Last week, the INTERPOL Integrity in Sport team and FIFA conducted a Train-the-Trainer course for the Asia Football Confederation (AFC) Asian Cup 2015 Integrity Officers. The event provided awareness sessions to 16 member associations prior to the AFC Asian Cup 2015.

The Crime Match Fixing Amendment Bill has been passed in New Zealand before the country hosts the FIFA Under 20 World Cup next year and co-hosts the ICC Cricket World Cup. The new legislation will make match-fixing a form of deception.



A Greek special unit police investigation has brought match fixing cases against sixteen high profile members of Greek football. The Greek police have yet to publish the names of the charged members. However Greek news sources have speculated that Evangelos Marinakis President of current Super League Champions Olympiakos FC is said to be one of the sixteen charged.
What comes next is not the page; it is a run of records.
Definition clock_out (attendance_record_id clock_out : Z) (actor_id caller_store_id : option Z)
    : Tx Z := committing (
  record ← get_attendance_record attendance_record_id;
  _ ← enforce_store_access caller_store_id (ar_store_id record);
  _ ← raise_if (negb (bool_decide (ar_status record = ATT_OPEN))) (ConflictError "ATTENDANCE_NOT_OPEN");
  _ ← raise_if (clock_out <=? clock_in_at record) (ValidationAppError "INVALID_CLOCK_OUT");
  now ← datetime_now_utc;
  _ ← update attendance_record_id (clocked_out clock_out now);
  _ ← log_event actor_id "ATTENDANCE_CLOCKED_OUT" "attendance_record" (Some attendance_record_id);
  mret attendance_record_id).

Definition correction_of (original_id : Z) (r : AttendanceRecord) (work new_in : Z)
    (new_out : option Z) (reason : string) (actor_id : option Z) : AttendanceRecord :=
  mkAttendance (ar_employee_id r) (ar_store_id r) work new_in new_out (ar_source r)
    (if opt_some new_out then ATT_CLOSED else ATT_OPEN) (Some original_id) (Some reason) actor_id None.

Definition correct_attendance (attendance_record_id new_in : Z) (new_out : option Z)
    (reason : string) (actor_id caller_store_id : option Z) : Tx Z := committing (
  _ ← raise_if (blank reason) (ValidationAppError "CORRECTION_REASON_REQUIRED");
  original ← get_attendance_record attendance_record_id;
  _ ← enforce_store_access caller_store_id (ar_store_id original);
  _ ← raise_if (bool_decide (ar_status original = ATT_VOIDED)) (ConflictError "ALREADY_CORRECTED");
  _ ← raise_if (match new_out with Some o => o <=? new_in | None => false end)
        (ValidationAppError "INVALID_CLOCK_OUT");
  work ← work_date_at (ar_store_id original) new_in;
  now ← datetime_now_utc;
  _ ← update attendance_record_id (voided_record now);
  correction_id ← or_conflict "OVERLAPPING_ATTENDANCE"
    (add (correction_of attendance_record_id original work new_in new_out reason actor_id));
  _ ← log_event actor_id "ATTENDANCE_CORRECTED" "attendance_record" (Some correction_id);
  mret correction_id).
End Timezones.

(** ** Reading *)

(** The employees, positions and departments are listed by name, in the order of
    the database's collation. *)
Section Listings.
Variable collate : string -> string -> bool.

Definition list_departments (is_active : option bool) : Tx (list (Z * Department)) :=
  rows ← query (fun _ r => opt_all (eqb (department_is_active r)) is_active);
  mret (sort_by (fun a b => collate (department_name a.2) (department_name b.2)) rows).

Definition list_positions (is_active : option bool) : Tx (list (Z * Position)) :=
  rows ← query (fun _ r => opt_all (eqb (position_is_active r)) is_active);
  mret (sort_by (fun a b => collate (position_title a.2) (position_title b.2)) rows).

(** The employees joined with their open assignments. *)
Definition list_employees (caller_store_id : option Z) : Tx (list (Z * Employee)) :=
  staff ← query (R := Employee) (fun _ _ => true);
  current ← query (R := EmploymentAssignment)
              (fun _ a => is_open a && opt_all (Z.eqb (ea_store_id a)) caller_store_id);
  mret (sort_by (fun a b => collate (legal_name a.2) (legal_name b.2))
    (flat_map (fun e : Z * Employee =>
       map (fun _ => e) (List.filter (fun a => ea_employee_id a.2 =? e.1) current)) staff)).
End Listings.

(** The rows of one employee's history, oldest first. *)
Definition read_history (R : Type) `{Table R} `{Dated R} (employee_id : Z) (caller_store_id : option Z)
    : Tx (list R) :=
  _ ← _enforce_store_access_via_current_assignment employee_id caller_store_id;
  rows ← query (R := R) (fun _ r => holder r =? employee_id);
  mret (sort_by (fun a b => since a <=? since b) (map snd rows)).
Evangelos Marinakis, a businessman and ship-owner who has owned Olympiakos since 2010, was previously implicated in another match-fixing scandal in 2010-11 which is still the subject to further police investigation. The special criminal investigation is centred on the fixing of football results in matches which took place between 2011 to 2013. The sixteen high ranking members have further been charged with the ‘involvement of criminal enterprise’. Greek media has stated that the other charged members include high ranking officials from the Greek Football Federation, match officials and referees. The impending criminal case against the sixteen members will likely be Greek footballs biggest match fixing investigation.

Source: Ted Menmuir, "Greek football rocked by arrest of 16 high profile members", 5 December 2014, SBC news,


Japan manager Javier Aguirre met with officials of the Japan Football Association and denied allegations that he was involved in match-fixing. The JFA's lead attorney Yutaka Miyoshi said Aguirre told him during a two-hour meeting that he has never been involved in match-fixing. Miyoshi questioned Aguirre and learned of nothing that could link him to the allegations. According to Spanish media reports, authorities in Spain are moving to prosecute Aguirre and some 30 others on suspicion of fixing a league game against Levante when he managed Zaragoza in May 2011. "This could become a big problem if it starts to affect his job as manager," Miyoshi said. "We are trying to see that it doesn't." He added "This is not the end of it. We will see how the investigation unfolds. If new facts come to light, we will make a judgment."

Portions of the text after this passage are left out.